### Problem
When a line below contains the string "Record", show that line.

(Stored items)
------------------------------------------------

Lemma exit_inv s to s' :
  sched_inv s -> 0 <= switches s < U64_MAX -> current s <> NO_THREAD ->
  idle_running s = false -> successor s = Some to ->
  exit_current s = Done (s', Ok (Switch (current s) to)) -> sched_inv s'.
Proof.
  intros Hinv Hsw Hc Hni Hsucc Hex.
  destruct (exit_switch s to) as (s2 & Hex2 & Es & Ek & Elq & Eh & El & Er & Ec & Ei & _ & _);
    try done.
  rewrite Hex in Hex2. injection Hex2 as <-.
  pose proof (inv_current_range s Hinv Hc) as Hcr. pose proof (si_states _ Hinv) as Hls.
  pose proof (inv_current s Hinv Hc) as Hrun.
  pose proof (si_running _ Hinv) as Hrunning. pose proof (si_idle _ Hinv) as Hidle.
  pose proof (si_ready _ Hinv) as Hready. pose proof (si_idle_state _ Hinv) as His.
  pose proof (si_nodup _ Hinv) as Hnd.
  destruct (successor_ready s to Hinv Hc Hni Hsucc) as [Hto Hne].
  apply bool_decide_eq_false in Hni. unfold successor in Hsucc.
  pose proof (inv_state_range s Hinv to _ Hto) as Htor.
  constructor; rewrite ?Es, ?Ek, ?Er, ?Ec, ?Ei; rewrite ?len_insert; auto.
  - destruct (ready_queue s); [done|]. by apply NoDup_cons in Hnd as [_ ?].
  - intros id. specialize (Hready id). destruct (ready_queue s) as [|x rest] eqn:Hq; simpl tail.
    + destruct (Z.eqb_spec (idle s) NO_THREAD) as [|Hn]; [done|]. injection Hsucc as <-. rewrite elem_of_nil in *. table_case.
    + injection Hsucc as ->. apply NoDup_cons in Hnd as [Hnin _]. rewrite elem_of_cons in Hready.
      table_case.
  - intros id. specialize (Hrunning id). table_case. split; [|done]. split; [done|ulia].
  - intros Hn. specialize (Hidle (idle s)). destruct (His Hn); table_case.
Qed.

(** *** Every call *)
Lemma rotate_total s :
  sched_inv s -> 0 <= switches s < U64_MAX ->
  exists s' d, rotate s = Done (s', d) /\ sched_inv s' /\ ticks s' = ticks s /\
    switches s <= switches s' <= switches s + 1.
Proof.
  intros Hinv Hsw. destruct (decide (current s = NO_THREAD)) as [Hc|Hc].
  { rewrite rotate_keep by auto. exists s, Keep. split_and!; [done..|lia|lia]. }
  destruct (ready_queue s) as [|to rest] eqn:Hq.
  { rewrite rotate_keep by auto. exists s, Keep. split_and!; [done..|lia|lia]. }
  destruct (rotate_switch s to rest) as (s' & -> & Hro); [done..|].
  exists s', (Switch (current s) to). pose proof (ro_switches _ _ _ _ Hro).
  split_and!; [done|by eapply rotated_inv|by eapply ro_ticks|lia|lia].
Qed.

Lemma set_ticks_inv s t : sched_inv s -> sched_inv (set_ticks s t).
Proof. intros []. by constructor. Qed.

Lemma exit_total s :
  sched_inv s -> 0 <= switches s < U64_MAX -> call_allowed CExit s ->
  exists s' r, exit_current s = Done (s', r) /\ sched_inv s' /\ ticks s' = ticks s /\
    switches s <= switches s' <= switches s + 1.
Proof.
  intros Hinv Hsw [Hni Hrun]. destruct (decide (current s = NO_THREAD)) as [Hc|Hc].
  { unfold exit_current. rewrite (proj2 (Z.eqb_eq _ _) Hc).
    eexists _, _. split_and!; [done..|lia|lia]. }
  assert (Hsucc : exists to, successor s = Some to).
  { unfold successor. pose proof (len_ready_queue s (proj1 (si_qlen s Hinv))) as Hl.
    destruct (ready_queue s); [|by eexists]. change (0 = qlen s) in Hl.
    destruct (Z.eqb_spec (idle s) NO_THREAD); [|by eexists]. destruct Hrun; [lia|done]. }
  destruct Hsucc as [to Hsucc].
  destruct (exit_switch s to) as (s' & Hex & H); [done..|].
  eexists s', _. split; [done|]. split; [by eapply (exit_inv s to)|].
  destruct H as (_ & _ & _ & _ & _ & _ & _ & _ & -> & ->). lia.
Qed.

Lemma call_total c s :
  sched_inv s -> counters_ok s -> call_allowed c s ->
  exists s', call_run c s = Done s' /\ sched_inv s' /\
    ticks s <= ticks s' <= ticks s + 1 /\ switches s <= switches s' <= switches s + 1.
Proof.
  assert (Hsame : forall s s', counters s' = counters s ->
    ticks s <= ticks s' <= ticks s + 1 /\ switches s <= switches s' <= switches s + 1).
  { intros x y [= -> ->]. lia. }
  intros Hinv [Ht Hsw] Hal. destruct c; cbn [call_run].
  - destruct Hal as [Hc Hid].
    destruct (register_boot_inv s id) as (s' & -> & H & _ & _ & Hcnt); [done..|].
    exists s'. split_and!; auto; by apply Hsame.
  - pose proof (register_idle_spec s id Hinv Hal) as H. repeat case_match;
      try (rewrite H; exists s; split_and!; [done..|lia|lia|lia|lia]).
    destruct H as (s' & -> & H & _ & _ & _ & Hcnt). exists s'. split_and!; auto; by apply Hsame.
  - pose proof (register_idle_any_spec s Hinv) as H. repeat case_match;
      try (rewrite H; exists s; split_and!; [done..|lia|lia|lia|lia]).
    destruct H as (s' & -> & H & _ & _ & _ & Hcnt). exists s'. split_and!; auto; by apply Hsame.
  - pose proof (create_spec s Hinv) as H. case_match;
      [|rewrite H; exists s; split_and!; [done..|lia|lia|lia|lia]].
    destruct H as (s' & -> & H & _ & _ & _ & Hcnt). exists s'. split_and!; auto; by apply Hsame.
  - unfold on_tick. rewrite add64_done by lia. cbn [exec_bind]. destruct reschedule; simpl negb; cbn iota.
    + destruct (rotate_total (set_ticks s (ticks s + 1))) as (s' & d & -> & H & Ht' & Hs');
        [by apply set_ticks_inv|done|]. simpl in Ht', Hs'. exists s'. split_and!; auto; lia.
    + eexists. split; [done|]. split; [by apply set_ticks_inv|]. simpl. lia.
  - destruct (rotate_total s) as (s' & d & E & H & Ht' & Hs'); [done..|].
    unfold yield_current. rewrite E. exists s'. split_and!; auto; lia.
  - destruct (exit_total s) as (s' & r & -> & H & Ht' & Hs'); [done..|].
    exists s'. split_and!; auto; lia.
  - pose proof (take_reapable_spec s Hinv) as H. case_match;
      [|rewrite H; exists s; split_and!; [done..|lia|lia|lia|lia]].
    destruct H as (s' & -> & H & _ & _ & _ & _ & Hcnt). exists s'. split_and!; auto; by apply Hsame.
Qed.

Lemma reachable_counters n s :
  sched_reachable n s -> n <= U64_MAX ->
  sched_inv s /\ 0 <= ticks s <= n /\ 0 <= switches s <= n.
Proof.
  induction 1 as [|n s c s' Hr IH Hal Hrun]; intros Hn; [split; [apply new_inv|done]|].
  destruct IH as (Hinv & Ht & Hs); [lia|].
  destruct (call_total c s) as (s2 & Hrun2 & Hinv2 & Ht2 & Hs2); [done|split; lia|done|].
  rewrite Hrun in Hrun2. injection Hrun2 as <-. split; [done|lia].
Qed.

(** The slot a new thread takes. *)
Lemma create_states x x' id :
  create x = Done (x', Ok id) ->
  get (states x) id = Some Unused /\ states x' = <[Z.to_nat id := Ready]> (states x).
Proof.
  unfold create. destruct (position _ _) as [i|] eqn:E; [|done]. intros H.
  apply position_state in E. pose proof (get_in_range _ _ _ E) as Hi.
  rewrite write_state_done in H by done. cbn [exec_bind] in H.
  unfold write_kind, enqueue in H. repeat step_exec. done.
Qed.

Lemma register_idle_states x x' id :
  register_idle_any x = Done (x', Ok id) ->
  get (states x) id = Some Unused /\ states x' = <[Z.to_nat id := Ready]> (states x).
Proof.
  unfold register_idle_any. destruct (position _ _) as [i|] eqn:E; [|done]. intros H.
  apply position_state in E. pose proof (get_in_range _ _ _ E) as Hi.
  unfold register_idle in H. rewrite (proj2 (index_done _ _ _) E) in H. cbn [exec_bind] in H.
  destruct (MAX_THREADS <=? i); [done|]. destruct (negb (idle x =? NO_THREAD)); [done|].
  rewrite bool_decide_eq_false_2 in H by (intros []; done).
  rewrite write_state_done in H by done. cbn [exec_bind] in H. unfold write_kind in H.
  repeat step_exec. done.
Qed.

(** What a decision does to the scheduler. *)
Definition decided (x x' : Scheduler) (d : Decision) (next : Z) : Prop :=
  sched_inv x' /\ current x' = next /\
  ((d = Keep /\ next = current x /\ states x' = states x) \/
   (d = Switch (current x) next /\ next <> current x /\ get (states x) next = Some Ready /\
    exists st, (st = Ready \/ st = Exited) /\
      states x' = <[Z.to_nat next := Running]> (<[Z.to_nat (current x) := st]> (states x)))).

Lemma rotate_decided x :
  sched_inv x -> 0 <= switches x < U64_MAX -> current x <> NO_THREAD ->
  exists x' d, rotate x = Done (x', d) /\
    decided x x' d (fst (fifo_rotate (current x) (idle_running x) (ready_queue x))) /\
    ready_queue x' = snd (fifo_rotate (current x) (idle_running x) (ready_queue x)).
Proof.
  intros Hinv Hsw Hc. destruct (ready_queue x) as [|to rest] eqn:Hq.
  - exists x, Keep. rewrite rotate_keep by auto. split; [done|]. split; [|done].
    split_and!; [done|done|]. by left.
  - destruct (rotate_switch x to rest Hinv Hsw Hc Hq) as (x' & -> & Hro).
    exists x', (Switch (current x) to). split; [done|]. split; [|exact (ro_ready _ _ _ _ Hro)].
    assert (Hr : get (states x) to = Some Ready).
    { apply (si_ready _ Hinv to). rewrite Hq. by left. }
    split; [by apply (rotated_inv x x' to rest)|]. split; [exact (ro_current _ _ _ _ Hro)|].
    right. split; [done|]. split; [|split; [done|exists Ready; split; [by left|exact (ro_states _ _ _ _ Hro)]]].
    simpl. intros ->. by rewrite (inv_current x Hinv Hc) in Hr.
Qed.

------------------------------------------------

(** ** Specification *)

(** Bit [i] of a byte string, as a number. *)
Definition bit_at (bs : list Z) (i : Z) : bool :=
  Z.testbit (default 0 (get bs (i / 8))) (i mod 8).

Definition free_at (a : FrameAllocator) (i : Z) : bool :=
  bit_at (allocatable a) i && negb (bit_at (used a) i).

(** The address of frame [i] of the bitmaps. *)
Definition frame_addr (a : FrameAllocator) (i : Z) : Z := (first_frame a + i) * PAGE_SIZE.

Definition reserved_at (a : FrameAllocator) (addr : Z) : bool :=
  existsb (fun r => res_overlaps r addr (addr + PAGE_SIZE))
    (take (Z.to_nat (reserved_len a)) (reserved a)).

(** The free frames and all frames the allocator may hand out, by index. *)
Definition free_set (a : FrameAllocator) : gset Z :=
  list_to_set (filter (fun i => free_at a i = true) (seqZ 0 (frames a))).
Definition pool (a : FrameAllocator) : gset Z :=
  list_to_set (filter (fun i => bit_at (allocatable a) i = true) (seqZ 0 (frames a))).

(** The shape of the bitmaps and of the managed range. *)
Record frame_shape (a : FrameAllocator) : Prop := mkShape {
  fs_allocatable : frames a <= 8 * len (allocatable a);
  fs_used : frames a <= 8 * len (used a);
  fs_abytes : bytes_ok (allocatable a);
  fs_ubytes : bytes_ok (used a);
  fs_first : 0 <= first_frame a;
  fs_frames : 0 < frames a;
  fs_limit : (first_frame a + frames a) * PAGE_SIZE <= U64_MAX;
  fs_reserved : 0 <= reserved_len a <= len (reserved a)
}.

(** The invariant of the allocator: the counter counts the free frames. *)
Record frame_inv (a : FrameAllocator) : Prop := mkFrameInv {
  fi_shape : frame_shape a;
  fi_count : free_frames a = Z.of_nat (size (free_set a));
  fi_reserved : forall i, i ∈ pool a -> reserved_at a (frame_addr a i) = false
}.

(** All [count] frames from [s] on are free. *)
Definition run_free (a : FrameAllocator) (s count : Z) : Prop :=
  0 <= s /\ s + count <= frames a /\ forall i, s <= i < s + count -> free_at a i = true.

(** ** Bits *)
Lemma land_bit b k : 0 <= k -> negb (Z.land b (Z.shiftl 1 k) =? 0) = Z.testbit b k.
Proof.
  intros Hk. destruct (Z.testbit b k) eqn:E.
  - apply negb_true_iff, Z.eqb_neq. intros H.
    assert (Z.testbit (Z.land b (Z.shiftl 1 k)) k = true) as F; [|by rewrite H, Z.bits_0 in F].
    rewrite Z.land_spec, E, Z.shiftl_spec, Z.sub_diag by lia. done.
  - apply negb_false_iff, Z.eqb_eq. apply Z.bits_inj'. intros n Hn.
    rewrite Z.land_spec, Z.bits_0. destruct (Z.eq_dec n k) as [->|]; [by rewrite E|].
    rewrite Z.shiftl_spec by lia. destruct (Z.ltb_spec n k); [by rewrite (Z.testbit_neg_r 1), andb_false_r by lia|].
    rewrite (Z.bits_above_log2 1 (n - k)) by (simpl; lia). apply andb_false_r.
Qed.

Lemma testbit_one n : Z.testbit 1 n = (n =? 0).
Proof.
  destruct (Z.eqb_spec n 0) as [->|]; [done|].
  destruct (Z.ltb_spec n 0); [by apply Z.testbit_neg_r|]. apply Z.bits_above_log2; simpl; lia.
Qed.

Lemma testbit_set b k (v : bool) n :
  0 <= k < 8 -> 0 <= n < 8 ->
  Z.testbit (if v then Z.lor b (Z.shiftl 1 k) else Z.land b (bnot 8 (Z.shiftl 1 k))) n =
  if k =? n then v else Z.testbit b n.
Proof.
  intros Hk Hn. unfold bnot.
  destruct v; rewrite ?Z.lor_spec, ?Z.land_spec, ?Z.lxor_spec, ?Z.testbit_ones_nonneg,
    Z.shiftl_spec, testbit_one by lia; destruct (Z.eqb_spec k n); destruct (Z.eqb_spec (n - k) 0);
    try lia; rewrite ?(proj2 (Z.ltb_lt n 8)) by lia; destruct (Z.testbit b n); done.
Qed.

------------------------------------------------

### Response to this task
Record frame_shape (a : FrameAllocator) : Prop := mkShape {
Record frame_inv (a : FrameAllocator) : Prop := mkFrameInv {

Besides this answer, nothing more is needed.